There was probably a time back in university when I could explain in detail what every part of the matrix meant and all these other details, but I've been in the industry a decade and I can't remember that stuff now because it doesn't matter. I don't think I've heard the term homogeneous transformation matrix for years except for this thread. It doesn't come up in practice because most of us can just use whatever functionality the engine provides to build and manipulate the matrices. e.g. If I need one in UE4, boom, FRotationTranslationMatrix::Make to the rescue. Like Hodgman said, the matrix can essentially be a black box unless you want to dig a bit deeper. Personally, I've always seen far too many people getting bogged down on rendering minutiae while neglecting gameplay, networking, and AI, so I specialised in those instead. No regrets.

Thanks everyone. Haven't been ghosting this thread, but really wanted to see different opinions before making my mind about it.

I'm afraid that, I too lack pieces of the puzzle and really can't rule one way or the other (and admittedly, this is less about trying to guess whether it's black or white than to gauge the shades of grey).

I do agree with several views shared here:

  • Whether it's 'fair' from the recruitment perspective is hardly relevant: recruiters are in for the best candidate, and if they had already met someone better, it was a criteria just as good as any to cutting the interview short as they had 'heard enough' (I can only assume earlier questions built up to that moment, even though they were not explicitly referred to).
  • There may have been unspoken requirements which may have impacted applicants negatively.

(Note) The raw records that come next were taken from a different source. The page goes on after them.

Lemma setLevel_step s x lv g : Inv s -> heap s !! x = Some g -> LOG_LEVEL_DISABLE <= lv < LOG_LEVEL_COUNT ->
  exists s' g', setLevel x lv s = Some s' /\ Inv s' /\ others x s s' /\ heap s' !! x = Some g' /\
    settings g' = (m_parent g, m_loggerName g, m_bInherit g, negb (lv =? LOG_LEVEL_NOTSET), m_appenderSet g) /\ (lv <> LOG_LEVEL_NOTSET -> m_loggerLevel g' = lv).
Proof.
  intros Hi E Hlv. destruct (setLevel_spec s x lv g Hi E Hlv) as (s' & Es & Hi' & _ & _ & Hg & Ho).
  assert (Hr : relevel (with_heap (<[x := with_levelSet (negb (lv =? LOG_LEVEL_NOTSET)) g]>) s) s').
  { unfold setLevel in Es. rewrite E in Es. cbn [mbind option_bind] in Es. rewrite (proj2 (Z.leb_gt _ _)) in Es by lia.
    match type of Es with (?o ≫= _) = _ => destruct o as [new|]; [|done] end. cbn [mbind option_bind] in Es. rewrite (update_def _ _ _ _ E) in Es.
    cbn [mbind option_bind] in Es. apply tell_all_relevel in Es. etrans; [|exact Es]. split_and!; [done..|]. intros y. cbn.
    destruct (decide (x = y)) as [->|Hy]; [by rewrite !lookup_insert_eq|by rewrite !lookup_insert_ne]. }
  destruct (relevel_lookup _ _ x _ Hr (lookup_insert_eq _ _ _)) as (g' & Eg' & (Hp & _ & Hin & Hset & Ha & Hn)%relevel_fields).
  exists s', g'. split_and!; [done|done| |done| |].
  - eapply relevel_others; [done|exact Hr|]. intros z Ht Hz. by apply Ho, not_takes_governs.
  - unfold settings. by rewrite Hp, Hin, Hset, Ha, Hn.
  - intros Hlv'. specialize (Hg x (governs_self s x) ltac:(by exists g)). unfold level_of, new_level in Hg. rewrite Eg', (proj2 (Z.eqb_neq lv _)) in Hg by done.
    by injection Hg.
Qed.
Lemma print_loop_length fuel n : (length (print_loop fuel n) <= fuel)%nat.
Proof. revert n. induction fuel as [|fuel IH]; intros n; cbn [print_loop]; [done|]. case_match; cbn; [lia|]. rewrite length_app. cbn. specialize (IH (n / 10)). lia. Qed.

Lemma print_03d_spec n : 0 <= n < 10 ^ 20 ->
  dec_value (print_03d n) = n /\ Forall (fun c => isdigit c = true) (print_03d n) /\ print_03d n <> [] /\ (length (print_03d n) <= 23)%nat.
Proof.
  intros Hn. destruct (print_dec_denotes n Hn) as (Hne & Hd & Hv). unfold print_03d. split_and!.
  - by rewrite dec_value_zeros.
  - apply Forall_app. split; [|done]. by apply Forall_replicate.
  - intros [_ ?]%app_eq_nil. done.
  - rewrite length_app, length_replicate. pose proof (print_loop_length 20 n) as Hl. unfold print_dec. lia.
Qed.

Lemma print_03d_inj m n : 0 <= m < 10 ^ 20 -> 0 <= n < 10 ^ 20 -> print_03d m = print_03d n -> m = n.
Proof. intros Hm Hn E. destruct (print_03d_spec m Hm) as [<- _], (print_03d_spec n Hn) as [<- _]. by rewrite E. Qed.

(** Names that are not cut off. *)
Definition short_base (base : list Z) : Prop := (length base <= 481)%nat.

Lemma history_name_full base n : short_base base -> 0 <= n < 10 ^ 20 -> history_name base n = base ++ lit "-" ++ print_03d n.
Proof.
  intros Hb Hn. destruct (print_03d_spec n Hn) as (_ & _ & _ & Hl). unfold history_name, FILE_NAME_MAX_SIZE, short_base in *. f_equal. apply take_ge.
  rewrite length_app. change (length (lit "-")) with 1%nat. lia.
Qed.

Lemma zip_name_full base n : short_base base -> 0 <= n < 10 ^ 20 -> zip_name (history_name base n) = base ++ lit "-" ++ print_03d n ++ lit ".gz".
Proof.
  intros Hb Hn. rewrite history_name_full by done. destruct (print_03d_spec n Hn) as (_ & _ & _ & Hl). unfold zip_name, FILE_NAME_MAX_SIZE, short_base in *.
  rewrite take_ge; [by rewrite <- !app_assoc|]. rewrite !length_app. change (length (lit "-")) with 1%nat. change (length (lit ".gz")) with 3%nat. lia.
Qed.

I can remember a similar case where I had personally applied for a job about half a decade ago, and I was exceeding every requirement listed on the job ad by a wide margin, just to get on the 2 minutes call with the recruiter who looked up my resume and asked me 3 questions before saying: 'you're not nearly experienced enough' and, 'your resumé is not detailed enough, I should've known you hadn't done X before' (which the ad did not specify as a requirement to begin with, and objectively was not an information that could've been inferred without knowing the actual (confidential) projects the organization was taking on).
  • Authoring tools and 'friendly engines' such as Unity have made development more accessible to a lot of people, but in so doing have also contributed to the dilution of low-level developers that understand what happens behind the scene, making the 'real coder' a much rarer find. Similar to a post-apocalypse where no one could build anything without a power drill or even replicate any form of AC/DC converter for said tool, it feels like an organization is weakened by potential threats (changing techs for example).

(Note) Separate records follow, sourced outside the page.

(** X11.  [register_user] returns [False] only when one of the lines of
    the tape, stripped, is a NIC that is registered; so the setup of the
    first admin on the empty bank never ends in [exit()]: it either
    raises out of a prompt or leaves a bank whose one user is an admin
    without accounts, with an empty accounts table and the counter at
    1001. *)
Theorem fresh_start_has_one_admin
    (hash_password : string -> string) (tape : list string) :
  (forall user_role st,
     snd (register_user hash_password user_role tape st)
     = AlreadyRegistered ->
     exists line, In line tape /\
                  Dict.mem (PyStr.strip line) (users st) = true)
  /\ match _initialize_fresh_start_with_admin hash_password tape with
     | FreshStart st =>
         exists nic user_data,
           users st = [(nic, user_data)] /\ role user_data = "admin" /\
           owned_accounts user_data = None /\
           accounts st = [] /\ next_account_number st = 1001%N
     | FreshStartExit => False
     | FreshStartRaised => True
     end.
Proof.
  assert (forall user_role st,
            snd (register_user hash_password user_role tape st)
            = AlreadyRegistered ->
            exists line, In line tape /\
                         Dict.mem (PyStr.strip line) (users st) = true)
    as Htaken.
  { intros user_role st. unfold register_user.
    destruct (prompt_nic (users st) tape) as [nic rest| |] eqn:Hn.
    - repeat match goal with
             | |- context [match ?x with _ => _ end] => destruct x
             end; simpl; discriminate.
    - intros _. now apply prompt_nic_taken.
    - discriminate. }
  split; [exact Htaken|].
  unfold _initialize_fresh_start_with_admin, create_first_admin.
  specialize (Htaken "admin" empty_bank).
  destruct (register_user hash_password "admin" tape empty_bank)
    as [st r] eqn:E.
  destruct r.
  - apply register_user_registered in E
      as (nic & name_line & address_line & dob_input & password & rest
          & rest' & _ & _ & _ & ->).
    eexists nic, _. simpl. repeat split.
  - destruct (Htaken eq_refl) as (line & _ & H). discriminate.
  - exact I.
Qed.

(** ** A registered user on file *)

Lemma last_is_space_rstrip (s : string) :
  last_is_space (PyStr.rstrip s) = false.
Proof.
  induction s as [|c r IH]; [reflexivity|]. simpl.
  destruct (PyStr.rstrip r) as [|c' r'].
  - destruct (PyStr.is_space c) eqn:Hc; [reflexivity|]. simpl. assumption.
  - exact IH.
Qed.

Lemma stripped_last (s : string) :
  is_stripped s = true -> last_is_space s = false.
Proof.
  unfold is_stripped, PyStr.strip. intros H.
  apply String.eqb_eq in H. rewrite <- H. apply last_is_space_rstrip.
Qed.

(** A letter is turned into a letter, and nothing else is changed: what
    is a space stays one, and what is not does not become one. *)
Lemma to_upper_space (c : ascii) :
  PyStr.is_space (to_upper c) = PyStr.is_space c.
Proof. destruct c as [[] [] [] [] [] [] [] []]; reflexivity. Qed.

Lemma to_lower_space (c : ascii) :
  PyStr.is_space (to_lower c) = PyStr.is_space c.
Proof. destruct c as [[] [] [] [] [] [] [] []]; reflexivity. Qed.

Lemma title_from_cons (b : bool) (c : ascii) (r : string) :
  exists c' b',
    title_from b (String c r) = String c' (title_from b' r) /\
    PyStr.is_space c' = PyStr.is_space c.
Proof.
  simpl. destruct (is_lower c); [|destruct (is_upper c)];
    destruct b; eexists _, _; split; try reflexivity;
    auto using to_upper_space, to_lower_space.
Qed.

Lemma title_from_empty (b : bool) (s : string) :
  title_from b s = "" -> s = "".
Proof.
  destruct s as [|c r]; [reflexivity|].
  destruct (title_from_cons b c r) as (c' & b' & -> & _). discriminate.
Qed.





(** ** Lines of a file *)

Lemma lines_from_line (l cur rest : string) :
  single_line l = true ->
  lines_from cur (l ++ NEWLINE ++ rest)
  = (cur ++ l ++ NEWLINE) :: lines_from "" rest.
Proof.
  revert cur. induction l as [|c l IH]; intros cur H.
  - reflexivity.
  - simpl in H. apply andb_true_iff in H as [Hc Hl].
    apply negb_true_iff, orb_false_iff in Hc as [Hlf Hcr].
    cbn [append lines_from]. rewrite Hlf, Hcr.
    rewrite (IH _ Hl). f_equal. now rewrite append_assoc.
Qed.

Lemma concat_cons (x : string) (xs : list string) :
  String.concat "" (x :: xs) = x ++ String.concat "" xs.
Proof.
  destruct xs; simpl; [now rewrite append_empty_r|reflexivity].
Qed.

(** Lines written one after the other, each followed by a line feed,
    are the lines read. *)
Lemma readlines_written (ls : list string) :
  Forall (fun l => single_line l = true) ls ->
  readlines (String.concat "" (map (fun l => l ++ NEWLINE) ls))
  = map (fun l => l ++ NEWLINE) ls.
Proof.
  unfold readlines. induction 1 as [|l ls Hl _ IH]; [reflexivity|].
  cbn [map]. rewrite concat_cons, append_assoc.
  rewrite (lines_from_line l "" _ Hl). now rewrite IH.
Qed.

Lemma rstrip_newline (s : string) :
  PyStr.rstrip (s ++ NEWLINE) = PyStr.rstrip s.
Proof.
  induction s as [|c r IH]; [reflexivity|].
  cbn [append PyStr.rstrip]. now rewrite IH.
Qed.

(** The line feed that ends a line is stripped with the spaces. *)
Lemma strip_newline (s : string) :
  PyStr.strip (s ++ NEWLINE) = PyStr.strip s.
Proof.
  unfold PyStr.strip. induction s as [|c r IH]; [reflexivity|].
  cbn [append PyStr.lstrip].
  destruct (PyStr.is_space c); [exact IH|].
  exact (rstrip_newline (String c r)).
Qed.

(** ** Loading what was saved *)

Lemma deserialize_user_stripped (line : string) :
  _deserialize_user (PyStr.strip line) = _deserialize_user line.
Proof. unfold _deserialize_user. now rewrite strip_idempotent. Qed.

Lemma deserialize_user_not_blank (line : string) (result : string * user) :
  _deserialize_user line = Some result -> PyStr.strip line <> "".
Proof.
  unfold _deserialize_user. intros H E. rewrite E in H. discriminate.
Qed.

Lemma deserialize_account_stripped
    (float_of_str : string -> option float)
    (json_loads : string -> json_result) (line : string) :
  _deserialize_account float_of_str json_loads (PyStr.strip line)
  = _deserialize_account float_of_str json_loads line.
Proof. unfold _deserialize_account. now rewrite strip_idempotent. Qed.

Lemma deserialize_account_not_blank
    (float_of_str : string -> option float)
    (json_loads : string -> json_result) (line : string)
    (acc_num : string) (acc_data : account) :
  _deserialize_account float_of_str json_loads line
  = AccountRecord acc_num acc_data ->
  PyStr.strip line <> "".
Proof.
  unfold _deserialize_account. intros H E. rewrite E in H. discriminate.
Qed.

Lemma deserialize_account_raised_not_blank
    (float_of_str : string -> option float)
    (json_loads : string -> json_result) (line : string) :
  _deserialize_account float_of_str json_loads line = AccountRaised ->
  PyStr.strip line <> "".
Proof.
  unfold _deserialize_account. intros H E. rewrite E in H. discriminate.
Qed.

Lemma not_in_keys_get (V : Type) (k : string) (d : Dict.t V) :
  ~ In k (Dict.keys d) -> Dict.get k d = None.
Proof.
  intros H. destruct (Dict.get k d) as [v|] eqn:E; [|reflexivity].
  exfalso. apply H. eapply get_some_in_keys; eauto.
Qed.

(** Setting the entries of a table with distinct keys, in order, after
    a table that has none of them, rebuilds it. *)
Lemma set_all_fresh (V : Type) (items acc : Dict.t V) :
  NoDup (Dict.keys (acc ++ items)%list) ->
  fold_left (fun d item => Dict.set (fst item) (snd item) d) items acc
  = (acc ++ items)%list.
Proof.
  revert acc. induction items as [|[k v] items IH]; intros acc H; simpl.
  - now rewrite app_nil_r.
  - assert (Dict.get k acc = None) as Hk.
    { apply not_in_keys_get. unfold Dict.keys in *.
      rewrite map_app in H. simpl in H.
      apply NoDup_remove_2 in H. intros Hin. apply H.
      apply in_or_app. now left. }
    rewrite (set_fresh _ k v acc Hk).
    rewrite IH; rewrite <- app_assoc; [reflexivity|exact H].
Qed.

Lemma load_users_saved (items acc : Dict.t user) :
  Forall storable_user items ->
  load_users
    (map (fun l => l ++ NEWLINE)
       (map (fun item => _serialize_user (fst item) (snd item)) items))
    acc
  = fold_left (fun d item => Dict.set (fst item) (snd item) d) items acc.
Proof.
  intros H. revert acc.
  induction H as [|[nic u] items (Hwf & Hct & _) _ IH]; intros acc;
    [reflexivity|].
  cbn [map load_users fold_left fst snd] in *.
  rewrite strip_newline, deserialize_user_stripped.
  pose proof (user_round_trip nic u Hwf Hct) as Hrt.
  pose proof (deserialize_user_not_blank _ _ Hrt) as Hnb.
  rewrite Hrt.
  destruct (PyStr.strip (_serialize_user nic u)); [contradiction|].
  cbn [PyStr.is_empty].
  unfold well_formed_user in Hwf.
  destruct nic; [discriminate|]. cbn [PyStr.is_empty]. apply IH.
Qed.

Lemma load_accounts_saved
    (float_str : float -> string) (float_of_str : string -> option float)
    (json_dumps : list transaction -> string)
    (json_loads : string -> json_result) (items acc : Dict.t account) :
  Forall (storable_account float_str float_of_str json_dumps json_loads)
    items ->
  load_accounts float_of_str json_loads
    (map (fun l => l ++ NEWLINE)
       (map (fun item =>
               _serialize_account float_str json_dumps (fst item) (snd item))
          items))
    acc
  = fold_left (fun d item => Dict.set (fst item) (snd item) d) items acc.
Proof.
  intros H. revert acc.
  induction H as [|[acc_num a] items (Hwf & Hct & _) _ IH]; intros acc;
    [reflexivity|].
  cbn [map load_accounts fold_left fst snd] in *.
  rewrite strip_newline, deserialize_account_stripped.
  pose proof (account_round_trip float_str float_of_str json_dumps
                json_loads acc_num a Hwf Hct) as Hrt.
  pose proof (deserialize_account_not_blank _ _ _ _ _ Hrt) as Hnb.
  rewrite Hrt.
  destruct (PyStr.strip
              (_serialize_account float_str json_dumps acc_num a));
    [contradiction|].
  cbn [PyStr.is_empty].
  destruct Hwf as (Hnum & _). unfold is_account_number in Hnum.
  destruct acc_num; [discriminate|]. cbn [PyStr.is_empty]. apply IH.
Qed.

Lemma with_default_owned_well_formed (nic : string) (u : user) :
  well_formed_user nic u = true -> with_default_owned u = u.
Proof.
  unfold well_formed_user, with_default_owned. intros H.
  apply andb_true_iff in H as [_ H].
  destruct (owned_accounts u); [now destruct (String.eqb (role u) "customer")|].
  apply String.eqb_eq in H. now rewrite H.
Qed.

Lemma string_of_uint_digits (d : Decimal.uint) :
  all_chars is_digit (NilEmpty.string_of_uint d) = true.
Proof. induction d; simpl; auto. Qed.

(** [str(n)] is a text of digits, one at least, without spaces. *)
Lemma of_N_isdigit (n : N) : isdigit (PyStr.of_N n) = true.
Proof.
  unfold isdigit, PyStr.of_N. rewrite string_of_uint_digits.
  destruct n as [|p]; [reflexivity|]. simpl.
  pose proof (DecimalPos.Unsigned.to_uint_nonnil p) as H.
  now destruct (Pos.to_uint p).
Qed.

Lemma isdigit_stripped (s : string) :
  isdigit s = true -> PyStr.strip s = s.
Proof.
  unfold isdigit. intros H. apply andb_true_iff in H as [Hne Hd].
  destruct s as [|c r]; [discriminate|].
  assert (all_chars not_space (String c r) = true) as Hs
      by (eapply all_chars_impl; [apply digit_not_space|assumption]).
  apply strip_fixed.
  - simpl in Hs. apply andb_true_iff in Hs as [Hc _].
    now apply negb_true_iff in Hc.
  - now apply no_space_last.
Qed.

(** The counter written is the counter read. *)
Lemma load_counter_saved (n : N) :
  (String.length (PyStr.of_N n) <= MAX_STR_DIGITS)%nat ->
  load_counter (Some (counter_text n)) = n.
Proof.
  intros H. unfold load_counter, counter_text, str_of_int, int_of_digits.
  apply Nat.ltb_ge in H. rewrite H.
  rewrite (isdigit_stripped _ (of_N_isdigit n)), of_N_isdigit, H.
  unfold PyStr.of_N. rewrite NilEmpty.usu. simpl.
  apply DecimalN.Unsigned.of_to.
Qed.

Section PersistenceFacts.

Variable float_str : float -> string.
Variable float_of_str : string -> option float.
Variable json_dumps : list transaction -> string.
Variable json_loads : string -> json_result.
Variable hash_password : string -> string.

Lemma users_text_lines (items : Dict.t user) :
  Forall storable_user items ->
  readlines (users_text items)
  = map (fun l => l ++ NEWLINE)
      (map (fun item => _serialize_user (fst item) (snd item)) items).
Proof.
  intros H. unfold users_text.
  rewrite <- (map_map (fun item => _serialize_user (fst item) (snd item))
                (fun l => l ++ NEWLINE)).
  apply readlines_written. apply Forall_map.
  eapply Forall_impl; [|exact H]. now intros item (_ & _ & Hl).
Qed.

The bottom line is that it's likely fair that the candidate didn't get the job, but that it wasn't necessarily 'his fault' in that he had no indication prior to the interview that his skillset did not match the requirements, and that, I believe can be attributed to unclear requirements from the recruiter, which is unfortunately all too commonplace where job ads are written in silos with next to no communication with devs.

Thinking back, I can distinctly remember a recruiter at a studio I worked in that had created an advert calling for Unity developers familiar with either C++, JAVA or Python... I mean, really? JAVA != Javascript && C++ != C#, lady! At least we caught this one on time...

Thanks again for all the valuable insight!